Description of the task
Scan the entries below for the word "effects". Copy out every line in which it occurs.

Saved entries:
+--

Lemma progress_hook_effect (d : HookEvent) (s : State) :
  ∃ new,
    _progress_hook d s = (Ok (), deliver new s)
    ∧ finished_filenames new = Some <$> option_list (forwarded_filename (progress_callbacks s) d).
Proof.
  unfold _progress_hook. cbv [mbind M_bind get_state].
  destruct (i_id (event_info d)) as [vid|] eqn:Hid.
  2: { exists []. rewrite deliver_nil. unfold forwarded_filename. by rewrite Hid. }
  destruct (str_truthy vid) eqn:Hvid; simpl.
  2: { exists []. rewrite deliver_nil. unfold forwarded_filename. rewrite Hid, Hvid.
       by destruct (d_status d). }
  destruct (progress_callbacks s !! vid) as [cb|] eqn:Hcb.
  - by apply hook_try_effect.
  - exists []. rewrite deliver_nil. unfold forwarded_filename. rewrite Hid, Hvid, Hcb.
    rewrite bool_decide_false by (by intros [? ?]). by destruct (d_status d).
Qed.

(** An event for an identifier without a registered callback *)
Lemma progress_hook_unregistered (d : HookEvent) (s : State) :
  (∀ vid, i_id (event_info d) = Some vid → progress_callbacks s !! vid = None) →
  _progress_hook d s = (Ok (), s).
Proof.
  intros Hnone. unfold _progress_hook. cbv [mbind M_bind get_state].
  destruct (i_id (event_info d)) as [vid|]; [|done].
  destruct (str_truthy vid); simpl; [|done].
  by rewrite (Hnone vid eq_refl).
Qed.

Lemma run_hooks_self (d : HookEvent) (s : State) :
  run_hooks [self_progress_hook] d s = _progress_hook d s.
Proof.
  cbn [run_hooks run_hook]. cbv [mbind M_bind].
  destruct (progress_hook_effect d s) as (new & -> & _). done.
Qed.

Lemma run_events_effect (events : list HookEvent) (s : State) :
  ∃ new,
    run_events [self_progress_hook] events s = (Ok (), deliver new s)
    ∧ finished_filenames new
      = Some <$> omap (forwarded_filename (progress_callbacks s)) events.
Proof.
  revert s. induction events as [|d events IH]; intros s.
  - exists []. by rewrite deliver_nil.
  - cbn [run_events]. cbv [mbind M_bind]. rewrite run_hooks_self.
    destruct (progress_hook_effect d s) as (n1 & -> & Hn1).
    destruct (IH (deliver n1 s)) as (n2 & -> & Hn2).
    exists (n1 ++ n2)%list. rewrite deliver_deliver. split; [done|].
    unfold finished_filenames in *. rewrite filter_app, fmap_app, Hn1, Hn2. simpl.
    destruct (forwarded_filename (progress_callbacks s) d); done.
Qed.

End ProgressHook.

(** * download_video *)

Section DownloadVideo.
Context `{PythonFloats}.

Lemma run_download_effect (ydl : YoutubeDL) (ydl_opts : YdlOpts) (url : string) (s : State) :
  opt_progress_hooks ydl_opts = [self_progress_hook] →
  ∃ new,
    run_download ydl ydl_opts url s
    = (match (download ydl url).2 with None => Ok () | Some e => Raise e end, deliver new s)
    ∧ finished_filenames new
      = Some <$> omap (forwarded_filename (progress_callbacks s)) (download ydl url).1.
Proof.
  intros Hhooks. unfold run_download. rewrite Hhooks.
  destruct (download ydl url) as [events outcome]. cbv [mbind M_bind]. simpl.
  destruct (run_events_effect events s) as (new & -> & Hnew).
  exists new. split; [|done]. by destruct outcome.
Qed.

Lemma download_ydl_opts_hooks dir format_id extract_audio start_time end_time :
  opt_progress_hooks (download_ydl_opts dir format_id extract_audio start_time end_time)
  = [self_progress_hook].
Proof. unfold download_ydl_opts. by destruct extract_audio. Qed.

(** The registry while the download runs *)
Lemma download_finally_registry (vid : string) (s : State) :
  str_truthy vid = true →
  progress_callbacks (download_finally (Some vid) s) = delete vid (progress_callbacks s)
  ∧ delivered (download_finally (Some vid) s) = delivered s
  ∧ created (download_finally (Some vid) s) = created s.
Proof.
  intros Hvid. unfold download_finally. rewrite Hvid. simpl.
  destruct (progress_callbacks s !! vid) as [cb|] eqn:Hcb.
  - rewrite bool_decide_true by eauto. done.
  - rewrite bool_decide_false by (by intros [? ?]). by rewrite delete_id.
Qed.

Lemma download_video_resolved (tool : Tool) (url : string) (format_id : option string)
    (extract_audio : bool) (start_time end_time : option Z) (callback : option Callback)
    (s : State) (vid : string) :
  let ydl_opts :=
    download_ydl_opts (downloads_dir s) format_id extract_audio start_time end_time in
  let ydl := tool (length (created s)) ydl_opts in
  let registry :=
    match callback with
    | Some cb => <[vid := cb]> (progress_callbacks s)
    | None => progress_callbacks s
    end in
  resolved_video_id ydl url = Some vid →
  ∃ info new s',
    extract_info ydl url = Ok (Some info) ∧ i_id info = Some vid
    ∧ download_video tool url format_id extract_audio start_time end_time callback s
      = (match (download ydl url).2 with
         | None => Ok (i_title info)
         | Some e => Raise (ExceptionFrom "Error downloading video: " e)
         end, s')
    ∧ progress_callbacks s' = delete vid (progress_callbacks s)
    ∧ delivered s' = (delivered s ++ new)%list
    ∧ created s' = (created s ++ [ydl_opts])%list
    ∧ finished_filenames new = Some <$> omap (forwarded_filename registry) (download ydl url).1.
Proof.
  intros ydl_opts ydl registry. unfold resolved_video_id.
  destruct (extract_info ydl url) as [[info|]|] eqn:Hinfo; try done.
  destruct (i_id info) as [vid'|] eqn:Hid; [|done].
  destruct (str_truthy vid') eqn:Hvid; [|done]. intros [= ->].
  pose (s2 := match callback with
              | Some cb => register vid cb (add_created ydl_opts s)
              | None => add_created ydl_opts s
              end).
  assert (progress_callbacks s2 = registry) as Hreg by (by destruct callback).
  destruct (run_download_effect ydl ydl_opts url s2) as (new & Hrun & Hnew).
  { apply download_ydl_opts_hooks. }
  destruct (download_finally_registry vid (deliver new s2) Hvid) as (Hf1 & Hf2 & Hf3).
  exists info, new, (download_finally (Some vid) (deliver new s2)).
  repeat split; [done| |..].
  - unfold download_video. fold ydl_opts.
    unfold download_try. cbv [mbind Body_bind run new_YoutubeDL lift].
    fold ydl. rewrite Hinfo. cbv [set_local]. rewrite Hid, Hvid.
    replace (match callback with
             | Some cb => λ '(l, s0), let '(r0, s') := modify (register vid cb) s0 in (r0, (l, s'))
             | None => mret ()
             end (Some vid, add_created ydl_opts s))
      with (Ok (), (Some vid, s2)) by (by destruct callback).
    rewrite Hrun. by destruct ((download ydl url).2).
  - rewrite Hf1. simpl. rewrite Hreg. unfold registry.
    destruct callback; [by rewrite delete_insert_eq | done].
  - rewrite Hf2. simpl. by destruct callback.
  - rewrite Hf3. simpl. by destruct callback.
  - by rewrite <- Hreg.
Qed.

+--

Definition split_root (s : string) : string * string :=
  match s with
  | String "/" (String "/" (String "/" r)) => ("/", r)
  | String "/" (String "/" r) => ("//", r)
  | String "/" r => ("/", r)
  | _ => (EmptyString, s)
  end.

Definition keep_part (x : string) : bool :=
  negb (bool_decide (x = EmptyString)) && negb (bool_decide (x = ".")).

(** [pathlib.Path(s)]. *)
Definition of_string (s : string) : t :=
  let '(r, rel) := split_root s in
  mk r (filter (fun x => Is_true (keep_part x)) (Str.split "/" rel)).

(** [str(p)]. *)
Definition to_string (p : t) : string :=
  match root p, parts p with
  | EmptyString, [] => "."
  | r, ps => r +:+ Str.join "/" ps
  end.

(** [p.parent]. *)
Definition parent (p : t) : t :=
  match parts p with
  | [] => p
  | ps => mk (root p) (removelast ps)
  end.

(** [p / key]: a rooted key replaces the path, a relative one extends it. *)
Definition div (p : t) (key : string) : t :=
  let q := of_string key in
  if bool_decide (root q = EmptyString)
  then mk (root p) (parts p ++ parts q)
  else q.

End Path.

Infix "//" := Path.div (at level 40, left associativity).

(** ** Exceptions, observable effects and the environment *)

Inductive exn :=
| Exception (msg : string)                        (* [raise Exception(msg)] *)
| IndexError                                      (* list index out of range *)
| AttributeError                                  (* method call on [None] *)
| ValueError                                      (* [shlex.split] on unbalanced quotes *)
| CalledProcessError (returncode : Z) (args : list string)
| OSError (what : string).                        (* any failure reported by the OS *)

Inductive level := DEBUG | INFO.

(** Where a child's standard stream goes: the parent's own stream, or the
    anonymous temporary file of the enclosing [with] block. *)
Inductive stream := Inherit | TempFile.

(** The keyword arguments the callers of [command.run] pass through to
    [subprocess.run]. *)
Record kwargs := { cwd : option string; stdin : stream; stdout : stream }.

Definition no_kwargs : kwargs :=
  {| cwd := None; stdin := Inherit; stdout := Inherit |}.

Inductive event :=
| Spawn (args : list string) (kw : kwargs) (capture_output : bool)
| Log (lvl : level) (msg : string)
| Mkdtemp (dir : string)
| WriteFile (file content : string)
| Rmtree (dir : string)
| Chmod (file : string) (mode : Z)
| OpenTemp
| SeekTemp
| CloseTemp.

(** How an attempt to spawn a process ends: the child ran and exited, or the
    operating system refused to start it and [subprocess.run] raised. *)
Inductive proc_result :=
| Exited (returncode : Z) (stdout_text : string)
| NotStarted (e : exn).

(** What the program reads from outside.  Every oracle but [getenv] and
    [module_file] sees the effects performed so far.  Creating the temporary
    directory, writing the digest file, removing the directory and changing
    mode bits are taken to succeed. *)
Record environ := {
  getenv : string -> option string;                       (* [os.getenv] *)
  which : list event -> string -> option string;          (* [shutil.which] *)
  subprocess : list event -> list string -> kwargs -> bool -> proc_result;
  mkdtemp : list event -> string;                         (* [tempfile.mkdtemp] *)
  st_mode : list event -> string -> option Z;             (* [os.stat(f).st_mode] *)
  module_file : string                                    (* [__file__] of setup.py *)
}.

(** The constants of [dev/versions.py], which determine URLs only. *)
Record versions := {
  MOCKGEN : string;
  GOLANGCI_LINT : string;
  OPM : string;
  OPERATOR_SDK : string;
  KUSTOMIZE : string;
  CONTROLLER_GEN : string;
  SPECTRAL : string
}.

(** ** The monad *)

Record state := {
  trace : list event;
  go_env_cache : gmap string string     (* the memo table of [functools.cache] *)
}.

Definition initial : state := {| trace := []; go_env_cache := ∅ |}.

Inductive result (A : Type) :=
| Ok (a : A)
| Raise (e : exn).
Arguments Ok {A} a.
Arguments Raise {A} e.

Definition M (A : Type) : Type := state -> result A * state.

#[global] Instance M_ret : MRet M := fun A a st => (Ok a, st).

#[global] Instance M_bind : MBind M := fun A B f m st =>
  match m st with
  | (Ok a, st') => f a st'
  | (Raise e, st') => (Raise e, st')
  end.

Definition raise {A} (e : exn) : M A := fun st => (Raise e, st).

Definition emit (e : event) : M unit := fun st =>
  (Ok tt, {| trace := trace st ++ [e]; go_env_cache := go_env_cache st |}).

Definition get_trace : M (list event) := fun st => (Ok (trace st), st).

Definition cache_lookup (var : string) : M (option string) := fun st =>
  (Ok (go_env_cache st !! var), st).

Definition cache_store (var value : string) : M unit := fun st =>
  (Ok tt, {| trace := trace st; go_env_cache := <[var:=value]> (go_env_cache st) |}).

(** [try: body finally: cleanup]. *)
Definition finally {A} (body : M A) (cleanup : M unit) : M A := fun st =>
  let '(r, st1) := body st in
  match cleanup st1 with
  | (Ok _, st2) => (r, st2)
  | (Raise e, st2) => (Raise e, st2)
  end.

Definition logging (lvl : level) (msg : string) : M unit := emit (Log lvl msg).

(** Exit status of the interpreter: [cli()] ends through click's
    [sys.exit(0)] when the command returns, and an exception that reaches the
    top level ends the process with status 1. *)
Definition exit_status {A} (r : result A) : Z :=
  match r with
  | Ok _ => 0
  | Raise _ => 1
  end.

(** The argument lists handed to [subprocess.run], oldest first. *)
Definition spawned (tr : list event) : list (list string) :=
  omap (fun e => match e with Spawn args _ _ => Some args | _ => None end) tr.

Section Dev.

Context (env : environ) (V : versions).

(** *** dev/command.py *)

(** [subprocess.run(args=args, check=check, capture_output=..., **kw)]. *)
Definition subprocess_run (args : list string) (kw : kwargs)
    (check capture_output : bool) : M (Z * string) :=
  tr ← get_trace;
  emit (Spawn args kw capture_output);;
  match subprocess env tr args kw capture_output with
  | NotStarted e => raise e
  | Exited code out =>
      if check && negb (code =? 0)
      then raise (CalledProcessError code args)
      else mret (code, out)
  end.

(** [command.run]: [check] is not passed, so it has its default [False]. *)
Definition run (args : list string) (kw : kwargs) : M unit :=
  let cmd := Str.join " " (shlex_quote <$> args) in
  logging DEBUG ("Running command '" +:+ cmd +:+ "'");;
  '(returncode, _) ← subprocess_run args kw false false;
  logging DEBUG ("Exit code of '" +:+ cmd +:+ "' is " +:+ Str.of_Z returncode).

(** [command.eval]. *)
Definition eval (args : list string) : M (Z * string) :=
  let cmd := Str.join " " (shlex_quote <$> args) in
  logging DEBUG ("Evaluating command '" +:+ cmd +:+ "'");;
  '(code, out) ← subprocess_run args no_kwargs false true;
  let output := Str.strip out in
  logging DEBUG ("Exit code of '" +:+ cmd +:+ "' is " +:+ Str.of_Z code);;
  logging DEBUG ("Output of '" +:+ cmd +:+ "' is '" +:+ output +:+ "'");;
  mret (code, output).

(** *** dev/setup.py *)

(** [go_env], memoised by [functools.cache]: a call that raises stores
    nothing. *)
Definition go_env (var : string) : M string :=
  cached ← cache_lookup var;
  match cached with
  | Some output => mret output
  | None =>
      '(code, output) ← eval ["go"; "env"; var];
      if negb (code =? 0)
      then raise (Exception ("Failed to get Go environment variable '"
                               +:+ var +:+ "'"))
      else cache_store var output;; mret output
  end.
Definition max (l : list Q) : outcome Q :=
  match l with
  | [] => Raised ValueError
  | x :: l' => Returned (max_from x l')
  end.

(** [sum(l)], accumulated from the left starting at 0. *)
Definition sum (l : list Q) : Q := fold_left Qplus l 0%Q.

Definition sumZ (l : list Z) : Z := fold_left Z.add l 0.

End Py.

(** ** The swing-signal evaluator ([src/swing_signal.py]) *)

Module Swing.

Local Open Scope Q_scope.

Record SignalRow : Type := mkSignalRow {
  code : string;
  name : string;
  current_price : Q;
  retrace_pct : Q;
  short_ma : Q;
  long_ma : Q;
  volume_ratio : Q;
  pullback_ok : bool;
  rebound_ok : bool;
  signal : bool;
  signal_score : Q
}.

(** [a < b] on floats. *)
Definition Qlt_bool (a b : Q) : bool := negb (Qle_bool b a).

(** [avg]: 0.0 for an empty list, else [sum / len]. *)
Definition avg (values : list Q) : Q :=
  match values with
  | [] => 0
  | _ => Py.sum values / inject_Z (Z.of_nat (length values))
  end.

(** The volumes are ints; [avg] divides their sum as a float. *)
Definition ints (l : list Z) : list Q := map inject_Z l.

+--

Output for this task
(** ** Exceptions, observable effects and the environment *)
    [module_file] sees the effects performed so far.  Creating the temporary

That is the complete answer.